Read through the lines below and copy the ones holding the string "mlift".

*** DATASET ENTRIES ***

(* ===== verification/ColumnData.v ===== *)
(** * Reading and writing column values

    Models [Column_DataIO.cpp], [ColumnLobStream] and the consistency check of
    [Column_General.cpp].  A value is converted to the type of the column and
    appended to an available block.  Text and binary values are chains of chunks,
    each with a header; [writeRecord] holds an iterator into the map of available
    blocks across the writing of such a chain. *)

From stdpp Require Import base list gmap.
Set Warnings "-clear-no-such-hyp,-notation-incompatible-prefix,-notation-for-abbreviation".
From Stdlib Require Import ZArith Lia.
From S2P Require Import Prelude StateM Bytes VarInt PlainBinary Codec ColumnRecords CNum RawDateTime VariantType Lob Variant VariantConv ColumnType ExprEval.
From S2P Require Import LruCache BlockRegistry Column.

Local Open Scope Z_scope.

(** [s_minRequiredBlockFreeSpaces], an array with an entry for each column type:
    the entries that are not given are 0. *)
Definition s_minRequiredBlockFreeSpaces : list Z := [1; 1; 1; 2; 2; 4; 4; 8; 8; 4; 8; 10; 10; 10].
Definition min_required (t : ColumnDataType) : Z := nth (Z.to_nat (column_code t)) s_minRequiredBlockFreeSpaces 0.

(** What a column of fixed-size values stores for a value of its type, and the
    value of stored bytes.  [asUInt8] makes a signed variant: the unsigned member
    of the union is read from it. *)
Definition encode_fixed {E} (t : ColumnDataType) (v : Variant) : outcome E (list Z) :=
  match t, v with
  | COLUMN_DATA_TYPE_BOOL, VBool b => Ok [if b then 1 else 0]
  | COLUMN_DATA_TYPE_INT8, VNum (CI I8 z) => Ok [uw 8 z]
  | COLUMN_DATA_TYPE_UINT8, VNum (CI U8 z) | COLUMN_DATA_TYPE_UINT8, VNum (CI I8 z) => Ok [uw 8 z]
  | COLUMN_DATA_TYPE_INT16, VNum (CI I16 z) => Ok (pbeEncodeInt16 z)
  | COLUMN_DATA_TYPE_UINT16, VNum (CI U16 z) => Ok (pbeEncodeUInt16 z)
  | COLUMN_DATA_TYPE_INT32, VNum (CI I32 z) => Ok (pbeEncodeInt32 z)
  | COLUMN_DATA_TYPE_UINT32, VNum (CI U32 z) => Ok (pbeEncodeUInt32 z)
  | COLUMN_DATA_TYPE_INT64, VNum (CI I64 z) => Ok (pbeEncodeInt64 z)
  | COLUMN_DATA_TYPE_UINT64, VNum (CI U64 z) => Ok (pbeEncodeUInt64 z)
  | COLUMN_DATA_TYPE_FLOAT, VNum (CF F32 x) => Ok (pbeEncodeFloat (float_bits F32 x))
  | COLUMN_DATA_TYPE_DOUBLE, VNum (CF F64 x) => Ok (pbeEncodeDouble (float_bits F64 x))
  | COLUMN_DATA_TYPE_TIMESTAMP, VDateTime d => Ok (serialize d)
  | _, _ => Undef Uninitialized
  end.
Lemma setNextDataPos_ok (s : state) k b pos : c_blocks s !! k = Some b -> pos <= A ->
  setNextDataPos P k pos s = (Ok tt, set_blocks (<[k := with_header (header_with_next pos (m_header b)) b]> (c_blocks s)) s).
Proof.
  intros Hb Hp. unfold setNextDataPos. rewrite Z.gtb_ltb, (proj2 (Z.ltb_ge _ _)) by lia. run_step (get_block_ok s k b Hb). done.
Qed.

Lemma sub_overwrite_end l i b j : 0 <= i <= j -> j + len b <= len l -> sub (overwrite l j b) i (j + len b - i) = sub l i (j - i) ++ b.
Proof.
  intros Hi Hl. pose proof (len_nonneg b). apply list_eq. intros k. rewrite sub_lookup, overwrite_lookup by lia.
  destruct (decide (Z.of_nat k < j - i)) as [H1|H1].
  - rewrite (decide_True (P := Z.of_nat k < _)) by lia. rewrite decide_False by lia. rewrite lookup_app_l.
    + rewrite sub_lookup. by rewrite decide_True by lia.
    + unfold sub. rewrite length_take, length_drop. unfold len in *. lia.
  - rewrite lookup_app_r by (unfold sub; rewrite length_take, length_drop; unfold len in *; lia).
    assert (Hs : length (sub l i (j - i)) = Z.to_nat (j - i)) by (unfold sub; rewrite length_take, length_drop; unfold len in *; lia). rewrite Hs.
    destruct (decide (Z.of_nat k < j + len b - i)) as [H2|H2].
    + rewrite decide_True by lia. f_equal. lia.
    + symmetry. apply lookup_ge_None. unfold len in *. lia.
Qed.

***
*** DATASET ENTRIES ***

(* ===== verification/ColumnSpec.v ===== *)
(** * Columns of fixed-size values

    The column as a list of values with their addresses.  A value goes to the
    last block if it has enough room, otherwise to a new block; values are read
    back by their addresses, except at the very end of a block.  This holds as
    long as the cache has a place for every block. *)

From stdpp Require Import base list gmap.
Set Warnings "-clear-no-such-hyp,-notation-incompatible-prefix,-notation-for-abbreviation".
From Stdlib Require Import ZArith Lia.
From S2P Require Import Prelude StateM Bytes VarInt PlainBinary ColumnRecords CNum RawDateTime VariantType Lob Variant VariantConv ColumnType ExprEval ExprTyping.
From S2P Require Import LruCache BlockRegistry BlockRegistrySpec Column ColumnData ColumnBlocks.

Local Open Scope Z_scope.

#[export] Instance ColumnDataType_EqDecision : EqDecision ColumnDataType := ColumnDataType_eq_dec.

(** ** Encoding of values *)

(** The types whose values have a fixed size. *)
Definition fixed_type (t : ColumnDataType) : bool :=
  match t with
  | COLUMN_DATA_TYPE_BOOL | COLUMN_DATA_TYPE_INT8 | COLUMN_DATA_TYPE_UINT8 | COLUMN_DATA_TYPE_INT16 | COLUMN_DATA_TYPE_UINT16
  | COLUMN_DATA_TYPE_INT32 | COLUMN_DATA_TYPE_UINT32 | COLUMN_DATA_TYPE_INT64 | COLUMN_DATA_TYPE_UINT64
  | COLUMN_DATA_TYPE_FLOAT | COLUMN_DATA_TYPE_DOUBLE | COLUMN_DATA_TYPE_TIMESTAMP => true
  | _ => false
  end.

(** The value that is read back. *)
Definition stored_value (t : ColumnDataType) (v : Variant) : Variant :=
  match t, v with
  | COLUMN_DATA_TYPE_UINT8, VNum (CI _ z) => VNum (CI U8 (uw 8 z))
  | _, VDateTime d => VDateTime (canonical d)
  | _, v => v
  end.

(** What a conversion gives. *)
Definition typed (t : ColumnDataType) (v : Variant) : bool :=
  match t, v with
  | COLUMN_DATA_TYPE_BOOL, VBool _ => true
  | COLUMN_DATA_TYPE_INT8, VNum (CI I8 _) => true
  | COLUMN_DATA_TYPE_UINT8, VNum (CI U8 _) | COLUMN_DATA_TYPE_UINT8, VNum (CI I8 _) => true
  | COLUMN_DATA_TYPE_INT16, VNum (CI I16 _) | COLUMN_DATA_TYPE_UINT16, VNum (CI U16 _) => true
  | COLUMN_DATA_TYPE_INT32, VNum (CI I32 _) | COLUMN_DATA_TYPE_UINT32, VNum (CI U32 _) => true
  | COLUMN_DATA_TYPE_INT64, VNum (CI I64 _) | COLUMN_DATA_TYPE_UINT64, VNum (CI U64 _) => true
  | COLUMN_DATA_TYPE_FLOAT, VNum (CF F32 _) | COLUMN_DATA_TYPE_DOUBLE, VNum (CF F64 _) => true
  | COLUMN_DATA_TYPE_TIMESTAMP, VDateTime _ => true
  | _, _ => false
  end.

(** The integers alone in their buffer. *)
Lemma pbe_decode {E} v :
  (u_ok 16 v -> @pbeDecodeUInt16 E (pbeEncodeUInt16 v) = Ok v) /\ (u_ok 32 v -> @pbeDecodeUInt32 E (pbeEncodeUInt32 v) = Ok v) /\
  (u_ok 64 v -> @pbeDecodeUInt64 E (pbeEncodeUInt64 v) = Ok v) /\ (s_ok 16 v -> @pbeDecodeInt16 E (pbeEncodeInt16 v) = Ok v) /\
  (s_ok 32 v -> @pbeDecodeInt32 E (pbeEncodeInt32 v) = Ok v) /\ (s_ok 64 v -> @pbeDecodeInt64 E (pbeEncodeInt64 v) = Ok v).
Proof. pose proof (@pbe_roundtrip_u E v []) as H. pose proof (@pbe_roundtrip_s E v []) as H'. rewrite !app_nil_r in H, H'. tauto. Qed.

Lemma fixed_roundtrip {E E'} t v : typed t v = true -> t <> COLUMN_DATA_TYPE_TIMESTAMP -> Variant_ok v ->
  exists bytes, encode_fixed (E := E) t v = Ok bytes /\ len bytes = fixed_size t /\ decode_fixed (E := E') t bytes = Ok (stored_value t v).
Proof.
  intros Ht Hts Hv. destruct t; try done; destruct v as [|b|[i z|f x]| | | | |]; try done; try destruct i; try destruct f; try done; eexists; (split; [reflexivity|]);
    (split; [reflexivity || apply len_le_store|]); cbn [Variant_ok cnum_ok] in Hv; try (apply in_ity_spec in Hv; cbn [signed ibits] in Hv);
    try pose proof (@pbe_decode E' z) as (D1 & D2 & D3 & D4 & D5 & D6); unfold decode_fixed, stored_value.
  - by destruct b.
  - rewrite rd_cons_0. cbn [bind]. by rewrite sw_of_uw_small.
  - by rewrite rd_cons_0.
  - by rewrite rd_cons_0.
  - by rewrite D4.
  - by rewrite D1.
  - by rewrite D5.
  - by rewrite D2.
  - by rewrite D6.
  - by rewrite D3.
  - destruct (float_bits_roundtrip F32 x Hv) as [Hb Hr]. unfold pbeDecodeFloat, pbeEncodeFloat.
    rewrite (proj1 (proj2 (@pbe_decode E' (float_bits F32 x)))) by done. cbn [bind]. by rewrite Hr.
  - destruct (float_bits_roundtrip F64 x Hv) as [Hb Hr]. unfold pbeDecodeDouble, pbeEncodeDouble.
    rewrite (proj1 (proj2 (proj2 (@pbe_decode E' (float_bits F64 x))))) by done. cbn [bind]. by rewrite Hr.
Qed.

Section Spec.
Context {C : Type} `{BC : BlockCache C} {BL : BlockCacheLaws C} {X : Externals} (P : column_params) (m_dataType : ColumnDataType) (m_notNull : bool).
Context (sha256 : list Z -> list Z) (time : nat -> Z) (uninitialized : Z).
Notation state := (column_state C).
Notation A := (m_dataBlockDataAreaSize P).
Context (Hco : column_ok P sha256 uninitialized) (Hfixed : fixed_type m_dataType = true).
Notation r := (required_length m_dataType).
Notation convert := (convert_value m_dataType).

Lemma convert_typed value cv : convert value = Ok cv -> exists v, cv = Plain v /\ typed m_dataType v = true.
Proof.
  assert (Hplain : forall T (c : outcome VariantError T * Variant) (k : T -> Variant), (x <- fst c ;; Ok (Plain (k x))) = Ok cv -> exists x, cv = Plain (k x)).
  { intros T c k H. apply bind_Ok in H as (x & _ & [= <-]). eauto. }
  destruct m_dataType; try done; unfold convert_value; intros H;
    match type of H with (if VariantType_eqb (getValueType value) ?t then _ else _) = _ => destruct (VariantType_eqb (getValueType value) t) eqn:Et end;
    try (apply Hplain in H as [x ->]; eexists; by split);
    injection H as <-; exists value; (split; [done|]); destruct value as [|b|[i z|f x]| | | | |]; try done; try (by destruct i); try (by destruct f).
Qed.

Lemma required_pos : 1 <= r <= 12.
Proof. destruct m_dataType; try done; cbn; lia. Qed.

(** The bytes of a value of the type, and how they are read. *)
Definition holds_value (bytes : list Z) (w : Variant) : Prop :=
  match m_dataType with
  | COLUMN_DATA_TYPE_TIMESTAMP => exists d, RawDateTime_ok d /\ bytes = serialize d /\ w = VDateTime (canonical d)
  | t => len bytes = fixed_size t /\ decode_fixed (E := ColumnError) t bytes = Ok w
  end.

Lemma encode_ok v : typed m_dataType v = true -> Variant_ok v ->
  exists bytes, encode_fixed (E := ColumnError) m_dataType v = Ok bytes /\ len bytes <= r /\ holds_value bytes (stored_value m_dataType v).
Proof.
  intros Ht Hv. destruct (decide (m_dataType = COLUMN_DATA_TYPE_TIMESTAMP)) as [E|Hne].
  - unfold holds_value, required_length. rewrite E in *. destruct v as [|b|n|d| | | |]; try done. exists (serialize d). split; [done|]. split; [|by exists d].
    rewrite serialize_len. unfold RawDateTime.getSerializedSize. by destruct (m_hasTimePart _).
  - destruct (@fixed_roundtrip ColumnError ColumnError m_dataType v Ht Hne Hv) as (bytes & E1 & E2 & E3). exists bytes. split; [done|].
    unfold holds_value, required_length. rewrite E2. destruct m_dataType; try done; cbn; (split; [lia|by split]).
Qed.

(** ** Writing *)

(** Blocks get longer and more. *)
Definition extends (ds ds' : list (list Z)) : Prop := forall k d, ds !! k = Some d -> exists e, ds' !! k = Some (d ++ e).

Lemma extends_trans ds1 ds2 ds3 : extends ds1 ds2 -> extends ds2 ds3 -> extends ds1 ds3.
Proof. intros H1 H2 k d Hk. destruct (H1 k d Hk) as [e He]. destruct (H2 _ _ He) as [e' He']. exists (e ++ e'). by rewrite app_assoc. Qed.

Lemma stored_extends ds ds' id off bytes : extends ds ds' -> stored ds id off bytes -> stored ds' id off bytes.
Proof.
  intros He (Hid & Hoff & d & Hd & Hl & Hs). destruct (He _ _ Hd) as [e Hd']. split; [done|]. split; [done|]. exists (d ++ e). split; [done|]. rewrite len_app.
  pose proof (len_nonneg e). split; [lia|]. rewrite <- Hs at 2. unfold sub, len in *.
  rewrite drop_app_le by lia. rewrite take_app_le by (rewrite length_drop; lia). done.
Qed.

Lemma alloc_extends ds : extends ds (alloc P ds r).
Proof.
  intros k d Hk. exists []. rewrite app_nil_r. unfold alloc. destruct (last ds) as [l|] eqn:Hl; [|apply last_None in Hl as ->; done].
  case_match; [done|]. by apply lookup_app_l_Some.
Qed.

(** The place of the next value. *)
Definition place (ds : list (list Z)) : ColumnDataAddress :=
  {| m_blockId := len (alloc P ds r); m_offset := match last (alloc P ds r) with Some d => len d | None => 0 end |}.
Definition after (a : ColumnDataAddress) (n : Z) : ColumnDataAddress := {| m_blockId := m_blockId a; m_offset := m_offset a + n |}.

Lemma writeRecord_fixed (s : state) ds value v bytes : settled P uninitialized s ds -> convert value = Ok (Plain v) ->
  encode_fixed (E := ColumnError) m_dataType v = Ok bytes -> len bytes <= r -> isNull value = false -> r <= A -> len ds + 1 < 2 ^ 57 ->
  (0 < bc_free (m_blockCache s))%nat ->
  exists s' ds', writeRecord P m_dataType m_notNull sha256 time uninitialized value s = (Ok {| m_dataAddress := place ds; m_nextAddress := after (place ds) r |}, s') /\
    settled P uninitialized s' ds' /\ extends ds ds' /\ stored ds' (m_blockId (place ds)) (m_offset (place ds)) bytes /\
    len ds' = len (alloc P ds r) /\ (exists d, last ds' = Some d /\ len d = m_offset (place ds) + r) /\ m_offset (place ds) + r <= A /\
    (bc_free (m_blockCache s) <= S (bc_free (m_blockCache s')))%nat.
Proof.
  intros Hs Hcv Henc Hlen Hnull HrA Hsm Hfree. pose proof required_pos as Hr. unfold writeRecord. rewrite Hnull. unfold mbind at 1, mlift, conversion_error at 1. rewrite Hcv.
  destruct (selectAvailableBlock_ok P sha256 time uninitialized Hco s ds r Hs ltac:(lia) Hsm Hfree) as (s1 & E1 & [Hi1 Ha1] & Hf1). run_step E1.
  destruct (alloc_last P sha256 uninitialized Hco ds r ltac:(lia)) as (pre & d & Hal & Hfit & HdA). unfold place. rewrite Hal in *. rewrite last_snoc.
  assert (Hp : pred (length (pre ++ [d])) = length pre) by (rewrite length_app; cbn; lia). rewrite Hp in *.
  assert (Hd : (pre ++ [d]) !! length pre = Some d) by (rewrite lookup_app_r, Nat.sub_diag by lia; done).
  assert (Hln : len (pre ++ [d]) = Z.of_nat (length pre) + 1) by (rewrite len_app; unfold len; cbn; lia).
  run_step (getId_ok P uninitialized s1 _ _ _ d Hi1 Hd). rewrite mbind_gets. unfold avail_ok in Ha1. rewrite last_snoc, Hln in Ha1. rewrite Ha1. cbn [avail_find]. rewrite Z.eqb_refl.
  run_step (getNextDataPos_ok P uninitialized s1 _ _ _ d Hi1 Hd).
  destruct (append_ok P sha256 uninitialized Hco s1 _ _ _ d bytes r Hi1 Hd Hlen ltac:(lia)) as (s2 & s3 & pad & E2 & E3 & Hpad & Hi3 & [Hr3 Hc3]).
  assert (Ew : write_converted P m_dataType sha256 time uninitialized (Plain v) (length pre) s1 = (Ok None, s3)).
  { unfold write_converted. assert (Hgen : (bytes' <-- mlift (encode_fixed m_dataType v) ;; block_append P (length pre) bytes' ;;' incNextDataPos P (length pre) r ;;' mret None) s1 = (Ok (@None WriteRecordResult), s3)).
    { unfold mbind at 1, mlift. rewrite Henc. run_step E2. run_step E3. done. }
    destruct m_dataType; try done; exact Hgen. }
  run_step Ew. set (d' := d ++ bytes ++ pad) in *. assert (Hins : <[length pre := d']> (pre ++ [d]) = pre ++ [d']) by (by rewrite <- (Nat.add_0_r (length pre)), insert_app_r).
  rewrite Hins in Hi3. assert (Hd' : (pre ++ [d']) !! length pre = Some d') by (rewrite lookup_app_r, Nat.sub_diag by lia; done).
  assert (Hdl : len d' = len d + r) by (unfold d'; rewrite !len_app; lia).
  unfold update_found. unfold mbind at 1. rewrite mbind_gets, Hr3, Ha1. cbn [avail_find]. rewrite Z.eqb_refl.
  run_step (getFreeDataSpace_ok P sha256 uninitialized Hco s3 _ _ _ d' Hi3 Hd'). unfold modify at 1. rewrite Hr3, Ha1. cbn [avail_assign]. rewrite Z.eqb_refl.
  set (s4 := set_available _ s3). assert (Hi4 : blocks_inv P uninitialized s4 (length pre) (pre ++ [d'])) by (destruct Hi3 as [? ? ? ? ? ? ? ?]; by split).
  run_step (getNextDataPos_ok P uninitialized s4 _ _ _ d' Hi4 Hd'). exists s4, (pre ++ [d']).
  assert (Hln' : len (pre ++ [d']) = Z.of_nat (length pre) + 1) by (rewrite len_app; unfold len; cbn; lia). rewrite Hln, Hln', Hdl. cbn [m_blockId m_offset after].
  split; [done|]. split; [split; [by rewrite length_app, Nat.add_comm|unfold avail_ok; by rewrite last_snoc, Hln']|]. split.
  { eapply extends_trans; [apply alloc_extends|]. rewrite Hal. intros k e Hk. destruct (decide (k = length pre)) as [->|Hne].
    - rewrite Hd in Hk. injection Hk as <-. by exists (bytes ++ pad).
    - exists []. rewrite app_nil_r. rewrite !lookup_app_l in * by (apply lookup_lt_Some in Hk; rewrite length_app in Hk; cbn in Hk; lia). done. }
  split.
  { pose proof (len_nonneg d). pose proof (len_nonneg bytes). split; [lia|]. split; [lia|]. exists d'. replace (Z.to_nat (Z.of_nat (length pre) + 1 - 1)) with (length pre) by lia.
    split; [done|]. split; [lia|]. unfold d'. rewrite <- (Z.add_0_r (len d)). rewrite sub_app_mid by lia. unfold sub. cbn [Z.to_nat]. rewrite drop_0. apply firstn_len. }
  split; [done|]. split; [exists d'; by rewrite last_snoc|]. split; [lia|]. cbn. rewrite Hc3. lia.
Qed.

***

**RESPONSE AREA:**
  intros Hs Hcv Henc Hlen Hnull HrA Hsm Hfree. pose proof required_pos as Hr. unfold writeRecord. rewrite Hnull. unfold mbind at 1, mlift, conversion_error at 1. rewrite Hcv.
  { unfold write_converted. assert (Hgen : (bytes' <-- mlift (encode_fixed m_dataType v) ;; block_append P (length pre) bytes' ;;' incNextDataPos P (length pre) r ;;' mret None) s1 = (Ok (@None WriteRecordResult), s3)).
    { unfold mbind at 1, mlift. rewrite Henc. run_step E2. run_step E3. done. }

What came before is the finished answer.